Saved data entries
============================================================

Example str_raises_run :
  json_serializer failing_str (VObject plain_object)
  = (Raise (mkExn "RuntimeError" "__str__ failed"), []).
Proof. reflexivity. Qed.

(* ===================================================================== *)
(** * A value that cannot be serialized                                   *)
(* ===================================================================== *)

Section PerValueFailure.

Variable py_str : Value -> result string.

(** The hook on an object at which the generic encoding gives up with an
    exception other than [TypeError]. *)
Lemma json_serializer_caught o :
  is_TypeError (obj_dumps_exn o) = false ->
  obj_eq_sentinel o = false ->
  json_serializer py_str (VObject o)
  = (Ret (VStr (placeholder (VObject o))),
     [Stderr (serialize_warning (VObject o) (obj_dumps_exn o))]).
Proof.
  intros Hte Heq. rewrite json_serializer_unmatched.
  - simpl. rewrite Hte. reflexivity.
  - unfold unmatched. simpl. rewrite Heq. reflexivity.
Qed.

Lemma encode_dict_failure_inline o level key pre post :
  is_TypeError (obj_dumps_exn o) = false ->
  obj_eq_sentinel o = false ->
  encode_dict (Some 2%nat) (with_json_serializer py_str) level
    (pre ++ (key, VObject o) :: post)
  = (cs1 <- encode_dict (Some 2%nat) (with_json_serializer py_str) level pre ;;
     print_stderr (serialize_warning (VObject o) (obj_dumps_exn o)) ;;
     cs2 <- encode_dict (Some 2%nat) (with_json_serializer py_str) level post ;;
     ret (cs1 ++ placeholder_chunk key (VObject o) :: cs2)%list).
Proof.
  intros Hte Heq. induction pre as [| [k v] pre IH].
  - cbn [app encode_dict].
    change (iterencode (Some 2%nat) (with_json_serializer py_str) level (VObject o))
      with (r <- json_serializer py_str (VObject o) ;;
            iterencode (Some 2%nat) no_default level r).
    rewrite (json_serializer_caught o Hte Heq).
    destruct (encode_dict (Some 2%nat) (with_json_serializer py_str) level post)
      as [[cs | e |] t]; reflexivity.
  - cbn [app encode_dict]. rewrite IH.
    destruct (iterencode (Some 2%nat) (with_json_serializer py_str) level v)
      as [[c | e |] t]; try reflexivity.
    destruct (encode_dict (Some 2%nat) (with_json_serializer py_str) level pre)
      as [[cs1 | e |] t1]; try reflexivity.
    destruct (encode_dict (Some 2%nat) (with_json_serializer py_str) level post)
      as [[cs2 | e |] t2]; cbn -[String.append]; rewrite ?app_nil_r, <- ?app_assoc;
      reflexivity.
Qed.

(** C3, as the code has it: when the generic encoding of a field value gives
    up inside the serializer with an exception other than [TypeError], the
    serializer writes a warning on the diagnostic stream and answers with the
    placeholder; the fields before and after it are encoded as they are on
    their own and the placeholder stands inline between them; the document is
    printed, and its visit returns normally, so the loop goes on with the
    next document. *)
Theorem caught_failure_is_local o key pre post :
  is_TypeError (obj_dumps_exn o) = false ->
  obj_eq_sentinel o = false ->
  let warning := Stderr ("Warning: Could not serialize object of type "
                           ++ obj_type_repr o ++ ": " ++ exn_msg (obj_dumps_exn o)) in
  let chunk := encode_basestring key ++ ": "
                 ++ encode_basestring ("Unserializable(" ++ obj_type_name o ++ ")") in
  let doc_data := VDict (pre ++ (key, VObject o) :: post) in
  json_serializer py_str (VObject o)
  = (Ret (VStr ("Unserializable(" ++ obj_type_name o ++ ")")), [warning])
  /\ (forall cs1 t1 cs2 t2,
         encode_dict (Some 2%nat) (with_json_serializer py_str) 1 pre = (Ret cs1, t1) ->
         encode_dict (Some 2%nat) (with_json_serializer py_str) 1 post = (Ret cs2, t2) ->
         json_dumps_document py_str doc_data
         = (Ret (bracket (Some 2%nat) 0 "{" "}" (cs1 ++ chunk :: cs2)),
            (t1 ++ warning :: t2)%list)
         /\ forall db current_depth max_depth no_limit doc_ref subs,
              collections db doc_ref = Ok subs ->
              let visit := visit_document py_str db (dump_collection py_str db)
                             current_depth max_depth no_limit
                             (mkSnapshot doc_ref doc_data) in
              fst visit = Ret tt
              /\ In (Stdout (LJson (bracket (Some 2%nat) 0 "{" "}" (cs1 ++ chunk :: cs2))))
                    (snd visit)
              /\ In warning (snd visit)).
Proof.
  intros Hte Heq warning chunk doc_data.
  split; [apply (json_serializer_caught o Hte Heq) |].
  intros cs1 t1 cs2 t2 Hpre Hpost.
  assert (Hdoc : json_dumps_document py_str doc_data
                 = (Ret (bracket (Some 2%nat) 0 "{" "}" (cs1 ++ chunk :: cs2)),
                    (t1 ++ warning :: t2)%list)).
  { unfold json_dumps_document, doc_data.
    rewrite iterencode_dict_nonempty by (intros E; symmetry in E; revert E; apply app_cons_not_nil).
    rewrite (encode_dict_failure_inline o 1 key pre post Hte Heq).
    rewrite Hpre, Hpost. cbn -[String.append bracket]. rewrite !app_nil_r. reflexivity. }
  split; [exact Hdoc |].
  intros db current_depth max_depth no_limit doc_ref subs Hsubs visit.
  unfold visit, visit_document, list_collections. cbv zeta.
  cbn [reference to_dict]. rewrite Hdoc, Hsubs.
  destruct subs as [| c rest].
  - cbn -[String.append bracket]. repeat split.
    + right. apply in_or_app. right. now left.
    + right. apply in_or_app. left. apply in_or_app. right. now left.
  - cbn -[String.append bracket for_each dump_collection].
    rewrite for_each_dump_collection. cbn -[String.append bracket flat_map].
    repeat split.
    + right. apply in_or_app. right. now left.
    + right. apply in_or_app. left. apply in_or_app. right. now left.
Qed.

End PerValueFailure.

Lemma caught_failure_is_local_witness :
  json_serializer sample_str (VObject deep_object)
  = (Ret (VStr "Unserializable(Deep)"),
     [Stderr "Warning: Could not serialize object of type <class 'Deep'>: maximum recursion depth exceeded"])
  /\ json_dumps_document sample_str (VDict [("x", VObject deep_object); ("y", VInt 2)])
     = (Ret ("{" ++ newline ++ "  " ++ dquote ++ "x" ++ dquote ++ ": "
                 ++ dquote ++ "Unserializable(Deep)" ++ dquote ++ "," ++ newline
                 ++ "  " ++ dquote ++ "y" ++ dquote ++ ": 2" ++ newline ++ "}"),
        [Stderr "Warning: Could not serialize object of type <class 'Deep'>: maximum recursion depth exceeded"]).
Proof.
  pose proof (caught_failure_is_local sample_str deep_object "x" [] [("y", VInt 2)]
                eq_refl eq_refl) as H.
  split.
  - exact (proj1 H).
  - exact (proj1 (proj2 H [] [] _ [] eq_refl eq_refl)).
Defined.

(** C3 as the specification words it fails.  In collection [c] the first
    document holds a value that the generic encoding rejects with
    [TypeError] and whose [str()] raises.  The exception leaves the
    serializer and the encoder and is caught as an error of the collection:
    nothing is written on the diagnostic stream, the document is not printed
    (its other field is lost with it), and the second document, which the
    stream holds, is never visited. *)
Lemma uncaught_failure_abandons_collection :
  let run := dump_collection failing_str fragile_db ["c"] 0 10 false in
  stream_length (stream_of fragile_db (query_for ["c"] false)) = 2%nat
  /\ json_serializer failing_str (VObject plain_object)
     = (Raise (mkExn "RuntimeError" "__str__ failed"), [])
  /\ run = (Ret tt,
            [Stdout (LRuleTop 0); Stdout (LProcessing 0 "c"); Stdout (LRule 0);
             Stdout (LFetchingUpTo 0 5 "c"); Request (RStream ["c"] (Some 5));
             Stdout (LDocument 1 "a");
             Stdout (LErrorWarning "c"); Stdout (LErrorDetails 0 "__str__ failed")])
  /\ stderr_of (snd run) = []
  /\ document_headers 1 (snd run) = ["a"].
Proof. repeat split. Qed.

============================================================

WORK REQUIRED = Copy out only the lines of the records above from the one with "printed, and its" through the one with "rewrite (encode_dict_failure_inline o", exactly as they stand, both included.

OUTPUT OF THE TASK =
    printed, and its visit returns normally, so the loop goes on with the
    next document. *)
Theorem caught_failure_is_local o key pre post :
  is_TypeError (obj_dumps_exn o) = false ->
  obj_eq_sentinel o = false ->
  let warning := Stderr ("Warning: Could not serialize object of type "
                           ++ obj_type_repr o ++ ": " ++ exn_msg (obj_dumps_exn o)) in
  let chunk := encode_basestring key ++ ": "
                 ++ encode_basestring ("Unserializable(" ++ obj_type_name o ++ ")") in
  let doc_data := VDict (pre ++ (key, VObject o) :: post) in
  json_serializer py_str (VObject o)
  = (Ret (VStr ("Unserializable(" ++ obj_type_name o ++ ")")), [warning])
  /\ (forall cs1 t1 cs2 t2,
         encode_dict (Some 2%nat) (with_json_serializer py_str) 1 pre = (Ret cs1, t1) ->
         encode_dict (Some 2%nat) (with_json_serializer py_str) 1 post = (Ret cs2, t2) ->
         json_dumps_document py_str doc_data
         = (Ret (bracket (Some 2%nat) 0 "{" "}" (cs1 ++ chunk :: cs2)),
            (t1 ++ warning :: t2)%list)
         /\ forall db current_depth max_depth no_limit doc_ref subs,
              collections db doc_ref = Ok subs ->
              let visit := visit_document py_str db (dump_collection py_str db)
                             current_depth max_depth no_limit
                             (mkSnapshot doc_ref doc_data) in
              fst visit = Ret tt
              /\ In (Stdout (LJson (bracket (Some 2%nat) 0 "{" "}" (cs1 ++ chunk :: cs2))))
                    (snd visit)
              /\ In warning (snd visit)).
Proof.
  intros Hte Heq warning chunk doc_data.
  split; [apply (json_serializer_caught o Hte Heq) |].
  intros cs1 t1 cs2 t2 Hpre Hpost.
  assert (Hdoc : json_dumps_document py_str doc_data
                 = (Ret (bracket (Some 2%nat) 0 "{" "}" (cs1 ++ chunk :: cs2)),
                    (t1 ++ warning :: t2)%list)).
  { unfold json_dumps_document, doc_data.
    rewrite iterencode_dict_nonempty by (intros E; symmetry in E; revert E; apply app_cons_not_nil).
    rewrite (encode_dict_failure_inline o 1 key pre post Hte Heq).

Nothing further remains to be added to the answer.